I've got a CED 7000 shot timer and a smart phone. Any way to do it?
I use an app. Dry Practice Drill. You can set your par time and number of reps.
 
Question for you experts. What's the easiest way, if there is a way, to time your draw at the buzzer to your first shot in dry fire drills?

I've got a CED 7000 shot timer and a smart phone. Any way to do it?
I would isolate the draw in practice until you can consistently hit your par time. Then incorporate that newly improved draw into other drills.
 
Question for you experts. What's the easiest way, if there is a way, to time your draw at the buzzer to your first shot in dry fire drills?

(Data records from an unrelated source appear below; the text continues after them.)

(** * remix-auth-twilio: the [TwilioStrategy.authenticate] transition

    A shallow embedding of [src/index.ts].  One call of [authenticate]
    is one transition of the phone / code verification state machine.
    The embedding keeps the control flow of the TypeScript source: the
    [try] block with its early exits, the [catch] block that funnels
    every thrown value except a 302 [Response] through [this.failure],
    and the two statements after it.

    Asynchronous calls are awaited one after the other in the source, so
    a promise is modelled by its settled value: [Ok a] for a fulfilled
    promise, [Throw t] for a rejected one.  A ghost trace records, in
    program order, every call that leaves the strategy. *)

From Stdlib Require Import ZArith.
From stdpp Require Import gmap strings list fin_maps.

Open Scope string_scope.
Set Warnings "-register-all".

(** ** JavaScript values, as far as the strategy looks at them *)

(** The strategy stores and returns the user as an opaque value; the only
    thing it ever asks of one is its truthiness ([!user]) and whether it
    is nullish ([??]). *)
Inductive jsval : Type :=
| JUndefined
| JNull
| JBool (b : bool)
| JNum (n : Z)
| JStr (s : string)
| JObj (fields : list (string * jsval)).
(** * GenericToolbar and useFilterController

    A shallow embedding of the filter/search toolbar of the front-end
    template: the event handlers of [GenericToolbar] (the toolbar component),
    the key handler of [FilterFieldRenderer], and the operations of
    [useFilterController].

    The handlers are React closures over component state.  They are embedded
    as computations in a small state-and-trace monad: the state holds the
    [useState] cells, the [useRef] cell of the debounce timer and the
    runtime's table of live timeouts; the trace records the invocations of
    the parent's callbacks [onSearchChange] and [onFiltersChange], oldest
    first. *)

From Stdlib Require Import ZArith Ascii String List Bool Lia.
From stdpp Require Import base list strings gmap pretty.
Import ListNotations.
Open Scope string_scope.
Open Scope list_scope.

(** ** JavaScript values

    [ActiveFilter.value] has type [any].  The values a filter can hold are
    scalars, arrays and plain objects; they are represented as a tree.
    Numbers are restricted to integers, objects are association lists in
    insertion order with distinct keys. *)

Module Js.

#[warnings="-register-all"]
Inductive JsValue : Type :=
| JsUndefined
| JsNull
| JsBool (b : bool)
| JsNumber (n : Z)
| JsString (s : string)
| JsArray (elems : list JsValue)
| JsObject (props : list (string * JsValue)).

(** [Array.isArray(v)] *)
Definition isArray (v : JsValue) : bool :=
  match v with JsArray _ => true | _ => false end.

(** [typeof v === 'object'] (which holds of [null] and of arrays too) *)
Definition typeofObject (v : JsValue) : bool :=
  match v with JsNull | JsArray _ | JsObject _ => true | _ => false end.

(** Truthiness, as used by [||], [!!] and [if]. *)
Definition truthy (v : JsValue) : bool :=
  match v with
  | JsUndefined | JsNull => false
  | JsBool b => b
  | JsNumber n => negb (n =? 0)%Z
  | JsString s => negb (s =? EmptyString)%string
  | JsArray _ | JsObject _ => true
  end.

(** Property read [o.k]: [undefined] when the property is absent. *)
Fixpoint lookupProp (k : string) (props : list (string * JsValue)) : JsValue :=
  match props with
  | [] => JsUndefined
  | (k', v) :: rest => if (k =? k')%string then v else lookupProp k rest
  end.

Definition getProp (v : JsValue) (k : string) : JsValue :=
  match v with
  | JsObject props => lookupProp k props
  | _ => JsUndefined
  end.

(** [a || b] on values *)
Definition or (a b : JsValue) : JsValue := if truthy a then a else b.

(** *** [JSON.stringify] *)

Definition dquote : string := String "034"%char EmptyString.
Definition backslash : string := String "092"%char EmptyString.

Definition hexDigit (n : nat) : string :=
  String (nth n (list_ascii_of_string "0123456789abcdef") "0"%char) EmptyString.

(** Escaping of one character inside a JSON string literal. *)
Definition escapeChar (c : ascii) : string :=
  let n := nat_of_ascii c in
  if (n =? 34)%nat then backslash +:+ dquote
  else if (n =? 92)%nat then backslash +:+ backslash
  else if (n =? 8)%nat then backslash +:+ "b"
  else if (n =? 9)%nat then backslash +:+ "t"
  else if (n =? 10)%nat then backslash +:+ "n"
  else if (n =? 12)%nat then backslash +:+ "f"
  else if (n =? 13)%nat then backslash +:+ "r"
  else if (n <? 32)%nat then
    backslash +:+ "u00" +:+ hexDigit (n / 16) +:+ hexDigit (n mod 16)
  else String c EmptyString.

Fixpoint escapeString (s : string) : string :=
  match s with
  | EmptyString => EmptyString
  | String c rest => escapeChar c +:+ escapeString rest
  end.

Definition quote (s : string) : string := dquote +:+ escapeString s +:+ dquote.

(** Decimal rendering of an integral number. *)
Definition numberToString (n : Z) : string := pretty n.

(** [JSON.stringify(v)]: [None] stands for the result [undefined].  Inside
    an array an [undefined] element is written [null]; inside an object a
    property whose value is [undefined] is left out. *)
Fixpoint stringify (v : JsValue) : option string :=
  match v with
  | JsUndefined => None
  | JsNull => Some "null"
  | JsBool true => Some "true"
  | JsBool false => Some "false"
  | JsNumber n => Some (numberToString n)
  | JsString s => Some (quote s)
  | JsArray elems =>
      Some ("[" +:+
            String.concat ","
              (List.map (fun e => match stringify e with
                                  | Some s => s
                                  | None => "null"
                                  end) elems)
            +:+ "]")
  | JsObject props =>
      Some ("{" +:+
            String.concat ","
              (List.flat_map (fun kv => match stringify (snd kv) with
                                        | Some s => [quote (fst kv) +:+ ":" +:+ s]
                                        | None => []
                                        end) props)
            +:+ "}")
  end.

I've got a CED 7000 shot timer and a smart phone. Any way to do it?
To hell with your draw time. Work on it enough that the gun comes to your eye automatically. Practice that while drawing to a blank wall. Spend most of your time practicing transitions. Practice slowly and on the 2nd squeeze of the trigger, move your eye to the next target A-Zone as quickly as possible. The gun will follow quickly! The gun should be moving during recoil.
 
To hell with your draw time. Work on it enough that the gun comes to your eye automatically. Practice that while drawing to a blank wall. Spend most of your time practicing transitions. Practice slowly and on the 2nd squeeze of the trigger, move your eye to the next target A-Zone as quickly as possible. The gun will follow quickly! The gun should be moving during recoil.
Splits for show, transitions for dough.
 
Just use your par time on the timer, with random start. Start with a very long par time 5 sec or something. Make each draw/grip/sight picture/trigger press perfect. When you can do that perfectly, slowly ratchet down the time as you can honestly beat it, still doing everything right. You can easily tell whether the hammer/striker falls before the par time beep or not. Start every session with slow perfect draws.

Drawing to a blank wall to learn the muscle memory of where the gun belongs for a good sight picture is excellent also.

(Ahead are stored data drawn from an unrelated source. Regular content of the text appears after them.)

Lemma convert_count xml sp c fmt args s n fmt' args' :
  0 <= sp_width sp -> VG_MSG_ALTFORMAT (sp_flags sp) = false ->
  convert xml sp c fmt args = Ok (s, n, fmt', args') -> n = u32 (str_len s).
Proof.
  intros Hw Ha H. unfold convert, counted in H. rewrite Ha in H.
  repeat match type of H with (if ?b then _ else _) = _ => destruct b end;
    repeat (let x := fresh "x" in let Hx := fresh "Hx" in apply rbind_ok in H as (x & Hx & H);
            repeat match goal with y : (_ * _)%type |- _ => destruct y end);
    repeat match type of H with (if ?b then _ else _) = _ => destruct b end;
    try (by injection H as <- <- _ _).
  all: try match type of H with Ok (myvprintf_str ?f ?w ?s ?c, _, _) = _ =>
    pose proof (myvprintf_str_count f w s c Hw) as Hc end.
  all: try (injection H as H1 _ _; rewrite H1 in Hc; exact Hc).
  injection H as <- <- _ _. by eapply myvprintf_double_count.
Qed.

Lemma parse_flags_alt fl fmt :
  no_char 35 fmt -> VG_MSG_ALTFORMAT fl = false -> VG_MSG_ALTFORMAT (parse_flags fl fmt).1 = false.
Proof.
  revert fl; induction fmt as [|c fmt IH]; intros fl Hn Ha; cbn [parse_flags]; [done|].
  apply Forall_cons in Hn as [Hc Hn]. destruct (set_flag fl (zchar c)) as [fl'|] eqn:E; [|done].
  apply IH; [done|]. destruct fl. unfold set_flag in E. cbn in Ha.
  repeat case_match; simplify_eq; try done. by case_Z.
Qed.

Lemma parse_digits_nonneg n fmt n' fmt' : 0 <= n -> parse_digits n fmt = Ok (n', fmt') -> 0 <= n'.
Proof.
  revert n; induction fmt as [|c fmt IH]; intros n Hn H; cbn [parse_digits] in H; [by simplify_eq|].
  destruct (is_dec_digit (zchar c)) as [d|] eqn:Hd; [|by simplify_eq].
  apply is_dec_digit_range in Hd.
  apply rbind_ok in H as (m & Hm & H). apply rbind_ok in H as (m' & Hm' & H).
  apply signed_result_ok in Hm as [<- _], Hm' as [<- _]. apply IH in H; lia.
Qed.

(** Without [#] and [*] a specification has no alternate form and its width is
    not negative. *)
Lemma parse_spec_plain fmt args sp fmt' args' :
  no_char 35 fmt -> no_char 42 fmt -> parse_spec fmt args = Ok (sp, fmt', args') ->
  0 <= sp_width sp /\ VG_MSG_ALTFORMAT (sp_flags sp) = false.
Proof.
  intros H35 H42 (f1 & f2 & f3 & a2 & H1 & H2 & _)%parse_spec_inv.
  pose proof (parse_flags_alt no_flags fmt H35 eq_refl) as Ha.
  pose proof (parse_flags_sfx no_flags fmt) as Hs. rewrite <- H1 in Ha, Hs. split; [|done].
  cbn [snd] in Hs. apply (sfx_no_char 42) in Hs; [|done]. unfold parse_num in H2.
  destruct (Z.eqb_spec (deref f1) 42) as [E|_].
  - destruct f1; cbn in E; [done|]. by apply Forall_cons in Hs as [Hs _].
  - apply rbind_ok in H2 as ([w f] & Hd & H2). injection H2 as <- _ _.
    eapply (parse_digits_nonneg 0); [lia|done].
Qed.

Lemma u32_plus a b : u32 (u32 a + u32 b) = u32 (a + b).
Proof. unfold wrapu. by rewrite <- Z.add_mod. Qed.

Lemma vprintf_loop_count xml fuel fmt args out ret out' ret' :
  no_char 35 fmt -> no_char 42 fmt -> ret = u32 (str_len out) ->
  vprintf_loop xml fuel fmt args out ret = Ok (out', ret') -> ret' = u32 (str_len out').
Proof.
  revert fmt args out ret. induction fuel as [|fuel IH]; intros fmt args out ret H35 H42 Hr H; [done|].
  cbn [vprintf_loop] in H. destruct fmt as [|c fmt]; [by simplify_eq|].
  pose proof H35 as [_ H35']%Forall_cons. pose proof H42 as [_ H42']%Forall_cons.
  fold (no_char 35 fmt) in H35'. fold (no_char 42 fmt) in H42'.
  assert (forall d, u32 (ret + 1) = u32 (str_len (out ++ String d EmptyString))) as H1.
  { intros d. rewrite Hr, str_len_app. by rewrite <- (u32_plus (str_len out)). }
  destruct (negb (zchar c =? 37)); [by eapply IH in H|]. destruct (deref fmt =? 0); [by simplify_eq|].
  destruct (deref fmt =? 37).
  { eapply IH in H; [done|eapply sfx_no_char; eauto using sfx_incr..|apply (H1 (chr 37))]. }
  apply rbind_ok in H as ([[sp f2] a2] & Hp & H). destruct f2 as [|c2 f3]; [done|].
  apply rbind_ok in H as ([[[s n] f4] a4] & Hc & H).
  destruct (parse_spec_plain _ _ _ _ _ H35' H42' Hp) as [Hw Ha].
  apply parse_spec_sfx in Hp. pose proof (convert_sfx _ _ _ _ _ _ _ _ _ Hc) as Hs.
  apply convert_count in Hc; [|done|done].
  assert (sfx f4 fmt) as Hs4 by (eapply sfx_trans; [|exact Hp]; by apply sfx_cons).
  eapply IH; [by eapply sfx_no_char|by eapply sfx_no_char| |exact H].
  rewrite Hr, Hc, str_len_app. apply u32_plus.
Qed.
(* ===== verification/CgArch.v ===== *)
(** * CgArch: the cache configuration (valgrind/cachegrind/cg_arch.c, cg_arch.h)

    The three simulated caches come from the command line
    ([VG_(str_clo_cache_opt)]), or from the hardware description, or from a
    per-architecture default ([configure_caches]); the last-level cache is
    adjusted to a geometry the simulator supports ([maybe_tweak_LLc]) and
    every configuration is validated ([check_cache]).  Log output
    ([VG_(umsg)], [VG_(dmsg)]) is not modelled. *)

From Stdlib Require Import ZArith Lia Ascii String.
From stdpp Require Import base numbers strings list.
From S2P Require Import Prelude Libcbase Ieee.

#[local] Open Scope Z_scope.

(** ** Data *)

Record cache_t : Type := Cache {
  size : Z;       (* bytes *)
  assoc : Z;
  line_size : Z   (* bytes *)
}.

#[export] Instance cache_t_eq_dec : EqDecision cache_t.
Proof. solve_decision. Defined.

Definition MIN_LINE_SIZE : Z := 16.
Definition UNDEFINED_CACHE : cache_t := Cache (-1) (-1) (-1).

Inductive VexCacheKind : Type := DATA_CACHE | INSN_CACHE | UNIFIED_CACHE.

#[export] Instance VexCacheKind_eq_dec : EqDecision VexCacheKind.
Proof. solve_decision. Defined.

Record VexCache : Type := MkVexCache {
  kind : VexCacheKind;
  level : Z;
  sizeB : Z;
  line_sizeB : Z;
  vc_assoc : Z;
  is_trace_cache : bool
}.
(* ===== verification/CgSim.v ===== *)
(** * CgSim: the cache simulator (valgrind/cachegrind/cg_sim.c)

    One simulated cache is a flat array of tags, [assoc] consecutive tags per
    set, most recently used first.  The loops of
    [cachesim_setref_is_miss] work in place on that array; every access goes
    through [arr_get]/[arr_set], so an index outside the array is a fault. *)

From Stdlib Require Import ZArith Lia Ascii String.
From stdpp Require Import base numbers strings list.
From S2P Require Import Prelude Libcbase Debuglog CgArch Lru.

#[local] Open Scope Z_scope.

(** ** Data *)

Record cache_t2 : Type := Cache2 {
  t2_size : Z;             (* bytes *)
  t2_assoc : Z;
  t2_line_size : Z;        (* bytes *)
  sets : Z;
  sets_min_1 : Z;
  line_size_bits : Z;
  tag_shift : Z;
  desc_line : string;
  tags : list Z            (* UWord[sets * assoc] *)
}.

Definition set_tags (c : cache_t2) (t : list Z) : cache_t2 :=
  Cache2 (t2_size c) (t2_assoc c) (t2_line_size c) (sets c) (sets_min_1 c)
         (line_size_bits c) (tag_shift c) (desc_line c) t.

(** ** Operations *)

Definition cachesim_initcache (config : cache_t) : res cache_t2 :=
  let! lines := int_div (size config) (line_size config) in
  let! nsets := int_div lines (assoc config) in
  let! min_1 := int_sub nsets 1 in
  let bits := VG_log2 (u32 (line_size config)) in
  let desc :=
    if assoc config =? 1
    then (fmt_d (size config) ++ " B, " ++ fmt_d (line_size config)
            ++ " B, direct-mapped")%string
    else (fmt_d (size config) ++ " B, " ++ fmt_d (line_size config)
            ++ " B, " ++ fmt_d (assoc config) ++ "-way associative")%string in
  let! n := int_mul nsets (assoc config) in
  Ok (Cache2 (size config) (assoc config) (line_size config) nsets min_1 bits
        (bits + VG_log2 (u32 nsets)) desc (replicate (Z.to_nat n) 0)).

(** [for (j = j0; j > 0; j--) set[j] = set[j - 1];] where [set] starts at
    [base]. *)
Fixpoint shuffle_down (t : list Z) (base : Z) (j : nat) : res (list Z) :=
  match j with
  | O => Ok t
  | S j' =>
      let! v := arr_get t (base + Z.of_nat j') in
      let! t' := arr_set t (base + Z.of_nat j) v in
      shuffle_down t' base j'
  end.

(** Shuffle the first [j] tags down and put [tag] into the MRU spot. *)
Definition move_to_front (t : list Z) (base : Z) (j : nat) (tag : Z) : res (list Z) :=
  let! t' := shuffle_down t base j in
  arr_set t' base tag.

(** The search loop from way [i] on, [fuel] ways left. *)
Fixpoint find_way (t : list Z) (base tag i : Z) (fuel : nat) : res (option Z) :=
  match fuel with
  | O => Ok None
  | S fuel' =>
      let! v := arr_get t (base + i) in
      if tag =? v then Ok (Some i) else find_way t base tag (i + 1) fuel'
  end.

Definition cachesim_setref_is_miss (c : cache_t2) (set_no tag : Z)
  : res (bool * cache_t2) :=
  let base := u32 (set_no * u32 (t2_assoc c)) in
  let! v0 := arr_get (tags c) base in
  if tag =? v0 then Ok (false, c) else
  let! way := find_way (tags c) base tag 1 (Z.to_nat (t2_assoc c - 1)) in
  match way with
  | Some i =>
      let! t := move_to_front (tags c) base (Z.to_nat i) tag in
      Ok (false, set_tags c t)
  | None =>
      let! t := move_to_front (tags c) base (Z.to_nat (t2_assoc c - 1)) tag in
      Ok (true, set_tags c t)
  end.

Definition cachesim_ref_is_miss (c : cache_t2) (a sz : Z) : res (bool * cache_t2) :=
  let block1 := Z.shiftr a (line_size_bits c) in
  let block2 := Z.shiftr (u64 (a + sz - 1)) (line_size_bits c) in
  let set1 := u32 (Z.land block1 (u64 (sets_min_1 c))) in
  let tag1 := block1 in
  if block1 =? block2 then cachesim_setref_is_miss c set1 tag1
  else if u64 (block1 + 1) =? block2 then
    let set2 := u32 (Z.land block2 (u64 (sets_min_1 c))) in
    let tag2 := block2 in
    let! (miss1, c) := cachesim_setref_is_miss c set1 tag1 in
    if (miss1 : bool) then
      let! (_, c) := cachesim_setref_is_miss c set2 tag2 in Ok (true, c)
    else cachesim_setref_is_miss c set2 tag2
  else Err (Panic "item straddles more than two cache sets").

(** The three caches the tool keeps in static variables. *)
Record caches3 : Type := Caches3 { I1 : cache_t2; D1 : cache_t2; LL : cache_t2 }.

Definition cachesim_initcaches (I1c D1c LLc : cache_t) : res caches3 :=
  let! i := cachesim_initcache I1c in
  let! d := cachesim_initcache D1c in
  let! l := cachesim_initcache LLc in
  Ok (Caches3 i d l).

(** The [ULong* m1, ULong* mL] out-parameters: the counters before and after. *)
Definition misses : Type := (Z * Z)%type.

Definition cachesim_I1_doref_Gen (s : caches3) (a sz : Z) (m : misses)
  : res (caches3 * misses) :=
  let '(m1, mL) := m in
  let! (miss, i1) := cachesim_ref_is_miss (I1 s) a sz in
  let s := Caches3 i1 (D1 s) (LL s) in
  if (miss : bool) then
    let m1 := u64 (m1 + 1) in
    let! (missL, ll) := cachesim_ref_is_miss (LL s) a sz in
    Ok (Caches3 (I1 s) (D1 s) ll, (m1, if (missL : bool) then u64 (mL + 1) else mL))
  else Ok (s, (m1, mL)).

The main point is to not practice a sloppy draw. It might help a little in the short term but you will hit a plateau and have to unlearn it (hard) and start over.
 
Just use your par time on the timer, with random start. Start with a very long par time 5 sec or something. Make each draw/grip/sight picture/trigger press perfect. When you can do that perfectly, slowly ratchet down the time as you can honestly beat it, still doing everything right. You can easily tell whether the hammer/striker falls before the par time beep or not. Start every session with slow perfect draws.

Drawing to a blank wall to learn the muscle memory of where the gun belongs for a good sight picture is excellent also.

The main point is to not practice a sloppy draw. It might help a little in the short term but you will hit a plateau and have to unlearn it (hard) and start over.
Slow is slow! Don’t do anything slowly.
 
I had been missing more moving reloads recently. Consistency in practice greatly improved after pulling in the pistol tighter to my body on the first step. I *think* this keeps the pistol more stable, thus an easier target to hit with the fresh magazine.